TASK.
All lines from the one containing "agentDepth <~ QueueDepth" to the end of the data below are to be returned exactly, both ends included, with nothing added.

DATA PROVIDED.
(** [orchestratorgo/httpapi/handlers.go:476-598] createTask: the decoded body (none
    when it is not JSON) and the [Idempotency-Key] header. *)
Definition create_and_enqueue (body : TaskCreateRequest) (agentType priority target : string)
    (workspace : option string) (idempotencyKey : string) : Handler (option TaskResponse) :=
  created <- attempt (CreateTask
    {| ctp_description := trim_space (create_description body);
       ctp_metadata := create_metadata body;
       ctp_allowed_capabilities := create_allowed_capabilities body;
       ctp_priority := priority;
       ctp_assigned_agent := agentType;
       ctp_planned_agent := create_planned_agent body;
       ctp_execution_target := target;
       ctp_idempotency_key := if idempotencyKey =?s "" then None else Some idempotencyKey;
       ctp_entrypoint := "api";
       ctp_workspace_path := workspace;
       ctp_parent := None;
       ctp_root := None;
       ctp_initiative := create_initiative body;
       ctp_kind := "";
       ctp_queue_on_create := true |}) ;;
  match created with
  | Err (ErrUniqueViolation c) =>
      if idempotencyKey =?s "" then detail 500 (error_text (ErrUniqueViolation c))
      else
        existing <- attempt (GetTaskByIdempotencyKey idempotencyKey) ;;
        match existing with
        | Ok (Some t) => json 201 (Some t)
        | _ => detail 500 (error_text (ErrUniqueViolation c))
        end
  | Err e => detail 500 (error_text e)
  | Ok None => throw (ErrText "nil pointer dereference")
  | Ok (Some task) =>
      enqueued <- (if target =?s ExecutionTargetLocal then ret (Ok tt)
                   else attempt (EnqueueTask (task_id task) agentType priority)) ;;
      match enqueued with
      | Err e =>
          ignore (CancelTask (task_id task) "api:create"
                    ("queue enqueue failed: " +:+ error_text e)) ;;;
          detail 503 "failed to enqueue task"
      | Ok _ =>
          updated <- attempt (GetTask (task_id task)) ;;
          match updated with
          | Ok (Some t) => json 201 (Some t)
          | _ => json 201 (Some task)
          end
      end
  end.
Definition createTask (body : option TaskCreateRequest) (idempotencyHeader : string) :
    Handler (option TaskResponse) :=
  match body with
  | None => detail 400 "invalid JSON body"
  | Some body =>
      let description := trim_space (create_description body) in
      if (description =?s "") || (10000 <? slen description) then
        detail 400 "description must be between 1 and 10000 characters"
      else
      let priority := if create_priority body =?s "" then PriorityNormal
                      else create_priority body in
      if negb (isSupportedPriority priority) then detail 400 "invalid priority" else
      let target := if create_execution_target body =?s "" then ExecutionTargetRemote
                    else create_execution_target body in
      if negb ((target =?s ExecutionTargetRemote) || (target =?s ExecutionTargetLocal)) then
        detail 400 "invalid execution_target"
      else
      let agentType := classifyAgent description (create_assigned_agent body) in
      if negb (isSupportedAgent agentType) then
        detail 400 "Current Go runtime only supports planner, researcher, coder and reviewer"
      else
      match workspacePath cfg target (create_metadata body) with
      | Err e => detail 400 (error_text e)
      | Ok workspace =>
          let idempotencyKey := trim_space idempotencyHeader in
          prior <~ (if idempotencyKey =?s "" then ret None
                    else GetTaskByIdempotencyKey idempotencyKey) ;;
          match prior with
          | Some t => json 201 (Some t)
          | None =>
              if target =?s ExecutionTargetLocal then
                create_and_enqueue body agentType priority target workspace idempotencyKey
              else
                totalDepth <~ TotalQueueDepth ;;
                if cfg_queue_max_global cfg <=? totalDepth then
                  detail 429 "global queue capacity reached"
                else
                  agentDepth <~ QueueDepth agentType ;;
                  if cfg_queue_max_per_agent cfg <=? agentDepth then
                    detail 429 "agent queue capacity reached"
                  else
                    create_and_enqueue body agentType priority target workspace
                      idempotencyKey
          end
      end
  end.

OUTPUT OF THE TASK.
                  agentDepth <~ QueueDepth agentType ;;
                  if cfg_queue_max_per_agent cfg <=? agentDepth then
                    detail 429 "agent queue capacity reached"
                  else
                    create_and_enqueue body agentType priority target workspace
                      idempotencyKey
          end
      end
  end.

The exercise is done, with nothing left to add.